Cheating – The act of being dishonest or unfair towards someone in order to gain an advantage, especially in a game or examination. In a romantic relationship between two people in love, cheating means violating a committed relationship’s exclusivity through emotional or sexual intimacy with another person without your partner’s consent. This act is a breach of trust and can include physical affairs, emotional affairs, or cyber cheating, and its definition depends on the boundaries agreed upon by the couple. To break it down more thoroughly:
Types of cheating
- Physical infidelity: Having sexual relations or physical intimacy with someone outside the relationship.
- Emotional infidelity: Forming a deep emotional connection with someone else, which can include sharing secrets or feelings that should be reserved for your partner.
- Cyber infidelity: Engaging in flirtatious or intimate online interactions with someone else outside the relationship.
Key aspects of cheating
- Breach of trust: Cheating is fundamentally an act of betrayal that breaks the trust in a relationship.
- Violation of exclusivity: In a monogamous relationship, cheating is a violation of the agreement to be exclusively with one partner.
- Secrecy: Cheating often involves secrecy and deception, with the person hiding their actions from their partner.
- Varying definitions: What constitutes cheating can vary between couples. Some relationships may have different boundaries around things like emotional connections or online interactions, so it’s important to have open communication about what is and isn’t acceptable.
Men and women think of cheating differently. When men think of cheating, they only think of it as having sex with someone else. They don’t view emotional cheating as cheating. Women, on the other hand, view emotional cheating as worse than having sex with someone else. Emotional cheating is the act of forming a deep emotional connection with someone outside of a committed relationship, which can be just as damaging as physical infidelity, even without sexual contact. It involves developing an intense emotional bond, sharing personal secrets, and seeking emotional validation from someone other than your partner, often accompanied by secrecy and deception. Key signs include emotional withdrawal from your partner, increased secrecy with your phone, comparing your partner to the other person, and feeling a sense of betrayal or jealousy. In a nutshell, emotional cheating involves the following:
- Building a deep emotional bond: This can start as a friendship and escalate into a close, intimate connection where you share personal thoughts, feelings, and secrets.
- Non-sexual but damaging: Unlike physical infidelity, it does not involve sexual or physical contact.
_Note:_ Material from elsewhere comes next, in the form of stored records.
(* ===== verification/Tunnel.v ===== *)
(** * Two nodes and the connection between them (opennopd/subsystems/worker.c)

    Both ends of a connection send segments, in any number and interleaving; each node
    optimizes what its own host sends and restores what arrives from the other node.  The network between
    the nodes may delay, reorder, repeat and lose packets, and change their TTL, type of service and checksums.
    Every segment that comes out is one that went in at the other end. *)
From S2P Require Import Prelude Packet TcpOptions OptionLayout OptionOps NodTag RawOption Checked Compression Dll NodeId Domain WorkerPool.
From S2P Require Import Session Worker.
#[local] Open Scope Z_scope.
#[local] Open Scope list_scope.

(** ** Segments *)

(** A packet by its parts, and what stands behind it in the buffer. *)
Record segment := Segment {
  sg_h : list Z; sg_t : Z; sg_dd : Z; sg_tot : Z; sg_sq : Z; sg_items : list item; sg_P : list Z; sg_S : list Z
}.
Definition segment_bytes (g : segment) : buffer := pkt (sg_h g) (sg_items g) (sg_dd g) (sg_P g) (sg_S g).

(** The words the id and the mark need. *)
Definition tag_words (g : segment) : Z := words (space (no_nops (sg_items g)) (sg_dd g)) 12.
Definition mark_words (g : segment) : Z := words (space (no_nops (sg_items g)) (sg_dd g) + 4 * tag_words g - 12) 3.

(** An acknowledging segment without SYN, FIN and RST. *)
Definition plain_flags (f : Z) : Prop := syn_flag f = false ∧ ack_flag f = true ∧ fin_flag f = false ∧ rst_flag f = false.

(** A segment from the host [sa], with any payload up to a buffer's size and room for what the node adds. *)
Record host_segment (sa : Z) (g : segment) : Prop := HostSegment {
  hs_ok : packet_ok (sg_h g) (sg_t g) (sg_dd g) (sg_tot g) (sg_sq g) (sg_items g) (sg_P g);
  hs_untagged : lacks NOD (sg_items g);
  hs_unmarked : lacks COMPRESSED_OPTION (sg_items g);
  hs_proto : rd (sg_h g) 9 = Ret IPPROTO_TCP;
  hs_saddr : ∀ X, ip_saddr (sg_h g ++ X) = Ret sa;
  hs_flags : plain_flags (sg_h g @@ (sg_t g + 13));
  hs_bytes : bytes (sg_P g);
  hs_space : space (no_nops (sg_items g)) (sg_dd g) < 12;
  hs_room : sg_dd g + (tag_words g + mark_words g) <= 15;
  hs_slack : 4 * (tag_words g + mark_words g) <= blen (sg_S g);
  hs_fits : sg_tot g + 4 * (tag_words g + mark_words g) <= BUFSIZE
}.

(** ** The network *)

(** Type of service, TTL and the two checksums. *)
Definition mutable (t i : Z) : Prop := i = 1 ∨ i = 8 ∨ i = 10 ∨ i = 11 ∨ i = t + 16 ∨ i = t + 17.

(** The packet [p] arrives as [q], in a buffer of [BUFSIZE] bytes. *)
Definition carried (p q : buffer) : Prop :=
  match tcph_of p, ip_tot_len p with
  | Ret t, Ret tot => bytes q ∧ blen q = BUFSIZE ∧ ∀ i, 0 <= i < ntohs tot → ¬ mutable t i → q @@ i = p @@ i
  | _, _ => False
  end.

(** The fields of the header the two nodes may change as well: both lengths and the sequence number. *)
Definition same_fields (t : Z) (h k : list Z) : Prop :=
  blen h = blen k ∧ ∀ i, 0 <= i < t + 20 → ¬ mutable t i → i ≠ 2 → i ≠ 3 → i ≠ t + 12 → ¬ (t + 4 <= i < t + 8) → k @@ i = h @@ i.

(** [p] is the segment [g] again: payload, sequence number, options (without padding, perhaps with more behind or
    before them) and all other fields of the header. *)
Definition restores (g : segment) (p : buffer) : Prop :=
  ∃ K pre post dd S, let items := pre ++ no_nops (sg_items g) ++ post in
    p = pkt K items dd (sg_P g) S
    ∧ packet_ok K (sg_t g) dd (sg_t g + 4 * dd + blen (sg_P g)) (sg_sq g) items (sg_P g) ∧ same_fields (sg_t g) (sg_h g) K.

(** ** A node *)
Section Node.
Context `{CodecLaws} (fuel : nat) (delta : Z).

(** What a worker does with a packet of the session [cur] between the queue and the verdict, up to the checksums. *)
Definition node_packet (D : Domain) (lIP sIP : Z) (s : smstate) (cur : loc) (p : buffer) : outcome (smstate * buffer * bool) :=
  t ← tcph_of p;
  '(_, remoteID) ← get_nod_header_data fuel delta p ONOP;
  session_packet fuel delta true true s cur p t lIP sIP remoteID.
However, the emotional betrayal can be just as hurtful and may lead to feelings of neglect and mistrust.
- Secrecy and deception: A core element is hiding the nature of the relationship from your partner, which is a breach of trust.
Signs of emotional cheating
- Increased secrecy: You hide conversations, phone calls, or social media interactions with the other person.
- Emotional distance from partner: You become more withdrawn, irritable, or less engaged with your partner.
- Prioritizing the other person: You seek emotional support or validation from the other person instead of your partner.
- Negative comparisons: You find yourself comparing your partner to the other person, either consciously or unconsciously.
- Defensiveness: You become defensive when the other person is brought up in conversation with your partner.
- Constant thoughts: You find yourself thinking about the other person frequently and replaying conversations in your head.
Why it happens
- Feeling overlooked: A common reason is a feeling of being unappreciated or emotionally neglected in the primary relationship.
- Need for connection: It can stem from a desire for a deeper emotional connection or a sense of being understood in a way that feels missing in the primary relationship.
When cheating comes to mind, I immediately think of the whole Jennifer Aniston – Brad Pitt – Angelina Jolie saga back in the 2000’s. It was the biggest celebrity news back then. Aniston and Pitt were married between 2000 and 2005. After starring together in 2004’s Mr. & Mrs. Smith, Pitt and Jolie began a romantic relationship, and by 2006, they had their first (biological) daughter. After 12 years together, 6 kids, and 2 years of marriage, the couple separated in 2016. The divorce was anything but amicable.
Much like Rory from Gilmore Girls, Jolie was labeled as a home wrecker, and it was just in her (emotional) affair with Brad Pitt, but with Billy Bob Thornton too. He famously left Laura Dern to be with Jolie. I truly believe that not enough blame is put on the men in these types of situations, and it’s always the ‘other woman’ that’s villainized. There’s much to be said about this. Luke I said in the previous post, Rory wasn’t fully to blame for her and Dean’s affair and Dean’s infidelity, that’s for numerous reasons, including Dean’s manipulation, his greater responsibility as the married party, and Rory’s relative immaturity. While Rory ultimately made the choice to sleep with him, context suggests Dean bears more responsibility for the situation. To break it down more thoroughly:
Dean’s manipulative and deceptive behavior
- He lied about his marriage being over.When Rory hesitates before sleeping with Dean, she asks about his wife, Lindsey. He explicitly lies, claiming the marriage was over and that Lindsey knew it was. Rory’s belief that his marriage was finished significantly diminishes her culpability for the initial act.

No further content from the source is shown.